Of the women surveyed, just 5.6% (675) said they had not been provided with advice and information in line with the MHRA’s 2018 Drug Safety Update, which said that valproate medicines must no longer be used in women or girls of childbearing potential unless a pregnancy prevention programme was in place.
Sodium valproate is a treatment for epilepsy and bipolar disorder, and is prescribed to thousands of women each year. Although prescribing of the drug during pregnancy has fallen by 78% since 2010, MHRA figures show that there was still exposure in 2.46 per 10,000 pregnancies in 2019, which introduces a risk of birth defects in the unborn child.

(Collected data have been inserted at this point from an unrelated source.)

Lemma walk_step_pass s seen e : walk_inv pubKey None s seen → Z.of_nat (length seen) + 1 < two64 →
  Seq e = Z.of_nat (length seen) + 1 → Prev e = last_hash [] seen → ContentHash (Payload e) = Content e →
  proven pubKey false e → heads s = None →
  ∃ s', walk_step (S := S) (V := V) (VE := VE) pubKey visit s e = Ok s' ∧ heads s' = None ∧
    visited s' = (run_visit visit (visited s) e).1.
Proof.
  intros Hi Hl K1 K2 K3 [Hse Hpe] Hn.
  assert (sealed e = false) as Hs by (destruct (sealed e); [by discriminate Hse|done]).
  destruct (beq (Sig e) []) eqn:Hsig; [congruence|]. unfold walk_step.
  rewrite (inv_seq _ _ _ _ Hi), u64_small, K1, Z.eqb_refl by lia.
  rewrite (inv_prev _ _ _ _ Hi), K2, K3, !beq_refl, Hs. cbn [negb andb].
  unfold check_signature. rewrite Hsig, Hpe. cbn [negb mbind result_bind]. rewrite Hn. cbn [check_head mbind result_bind].
  pose proof (visit_passes (visited s) e) as Hv. destruct (run_visit visit (visited s) e) as [v' err]. cbn in Hv. rewrite Hv.
  eexists. split; [reflexivity|]. done.
Qed.

(** Without a witness and a visitor the walk passes every proven chain. *)
Lemma walk_all_complete evts : ∀ s seen, walk_inv pubKey None s seen →
  Z.of_nat (length seen + length evts) < two64 →
  linked (Z.of_nat (length seen)) (last_hash [] seen) evts → Forall (proven pubKey false) evts → heads s = None →
  ∃ s', walk_all (S := S) (V := V) (VE := VE) pubKey visit s evts = Ok s' ∧
    visited s' = foldl (λ v e, (run_visit visit v e).1) (visited s) evts.
Proof.
  induction evts as [|e evts IH]; intros s seen Hi Hl Hk Hp Hn; [by eexists|]. cbn [length linked walk_all] in *.
  destruct Hk as (K1 & K2 & K3 & K4). apply Forall_cons in Hp as [Hpe Hp].
  destruct (walk_step_pass s seen e) as (s1 & Hs1 & Hn1 & Hv1); try done; [lia|]. rewrite Hs1. cbn [mbind result_bind foldl].
  rewrite <- Hv1. eapply (IH _ (seen ++ [e])); try done.
  - eapply walk_step_inv; [done|lia|done].
  - rewrite length_app. cbn. lia.
  - rewrite length_app, last_hash_snoc. cbn. by replace (Z.of_nat (length seen + 1)) with (Z.of_nat (length seen) + 1) by lia.
Qed.
(** The loop of [newOverlapChecker]: step to the record before [from], or to
    [from] itself when the segment begins there. *)
Fixpoint oc_seek (fuel : nat) (oc : overlapChecker) (from : Z) : result cont_err overlapChecker :=
  match fuel with
  | O => Err ESegmentSet
  | S f =>
    r ← oc_read oc;
    match r with
    | None => Err ESegmentSet
    | Some (evt, oc') =>
      if u64 (Seq evt + 1) =? from then Ok oc'
      else if from <=? Seq evt then
        if Seq evt =? from
        then Ok (mkOverlap (oc_rest oc') (oc_broken oc') (oc_seg oc') (oc_next oc') (Some evt))
        else Err ESegmentSet
      else oc_seek f oc' from
    end
  end.

Definition newOverlapChecker (seg : segment) (file : option bytes) (from : Z) : result cont_err overlapChecker :=
  match file with
  | None => Err EOpen
  | Some c =>
    match gunzip c with
    | None => Err EGzip
    | Some (data, broken) =>
      let toks := tokens data in
      oc_seek (S (length toks)) (mkOverlap toks broken seg from None) from
    end
  end.

Definition oc_check (oc : overlapChecker) (tail : Event) : result cont_err (overlapChecker * bool) :=
  if negb (Seq tail =? oc_next oc) then Err ETailConflict
  else
    r ← oc_read oc;
    match r with
    | None => Err ESegmentSet
    | Some (sealed, oc') =>
      if negb (Seq sealed =? Seq tail) || negb (beq (EntryHash sealed) (EntryHash tail)) then Err ETailConflict
      else Ok (mkOverlap (oc_rest oc') (oc_broken oc') (oc_seg oc') (u64 (oc_next oc' + 1)) (oc_pending oc'),
               Seq tail =? seg_last (oc_seg oc'))
    end.

(** ** The tail *)

Section Tail.
Context {St E : Type}.
Variable fn : St → Event → bytes → Z → St * option (stream_err E).
Variable d : dir.
Variable path : bytes.

(** What [streamTail] keeps between lines: the checker of an overlap under
    way, the newest segment until the overlap is behind, the records seen. *)
Record tail_state := mkTail { t_st : St; t_oc : option overlapChecker; t_newest : option segment; t_n : Z }.

Definition tail_line (s : tail_state) (line : bytes) (offset size at_ : Z) : tail_state * option (stream_err E) :=
  match decodeEvent line with
  | Err e => (s, Some (SCont (ERecordUnreadable e)))
  | Ok e0 =>
    let evt := mark_container path e0 in
    let s := mkTail (t_st s) (t_oc s) (t_newest s) (t_n s + 1) in
    let deliver :=
      match t_oc s with
      | Some _ => (s, Some (SCont ETailConflict))
      | None => let '(st', err) := fn (t_st s) evt line at_ in (mkTail st' None (t_newest s) (t_n s), err)
      end in
    match t_newest s with
    | Some newest =>
      if Seq evt <=? seg_last newest then
        let opened :=
          match t_oc s with
          | Some oc => Ok oc
          | None =>
            if negb (t_n s =? 1) || (Seq evt <? seg_first newest) then Err ETailConflict
            else newOverlapChecker newest (read_file d (seg_name newest)) (Seq evt)
          end in
        match oc ← opened; oc_check oc evt with
        | Err e => (s, Some (SCont e))
        | Ok (oc', true) => (mkTail (t_st s) None None (t_n s), None)
        | Ok (oc', false) => (mkTail (t_st s) (Some oc') (Some newest) (t_n s), None)
        end
      else deliver
    | None => deliver
    end
  end.

Definition streamTail (data : bytes) (newest : option segment) (st : St) : St * option (stream_err E) :=
  let '(s, err) := scan_result (scanLines tail_line data false (mkTail st None newest 0)) in (t_st s, err).

(** ** The whole record *)

Fixpoint stream_segments (segs : list segment) (st : St) : St * option (stream_err E) :=
  match segs with
  | [] => (st, None)
  | seg :: rest =>
    match streamSegment fn seg (read_file d (seg_name seg)) st with
    | (st', None) => stream_segments rest st'
    | r => r
    end
  end.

In 2018, the MHRA changed licensing rules around sodium valproate to minimise these risks by taking measures such as reducing pack sizes and adding warning labels. Under the guidance, pharmacy teams are required to discuss the risks of pregnancy with female patients and issue a warning card each time they dispense these medicines.
A valproate audit published by the Company Chemists’ Association, published in November 2019, found that only 40.1% of community pharmacy teams were issuing the cards when dispensing valproate. This audit was voluntary and was completed before some safety materials were available.
Janice Perkins, former chair of the Community Pharmacy Patient Safety Group, said: “The NHSE results highlight the significant work that community pharmacy teams have done to raise awareness of the risks with patients, families and carers. They have also worked collaboratively with other healthcare professionals to ensure that the MHRA guidance regarding risk assessments etc has been completed and that patient friendly information is shared.
“There’s still more to do and the key challenge is ensuring that the focus on valproate safety becomes part of everyday professional practice and that no patient slips through the safety net.”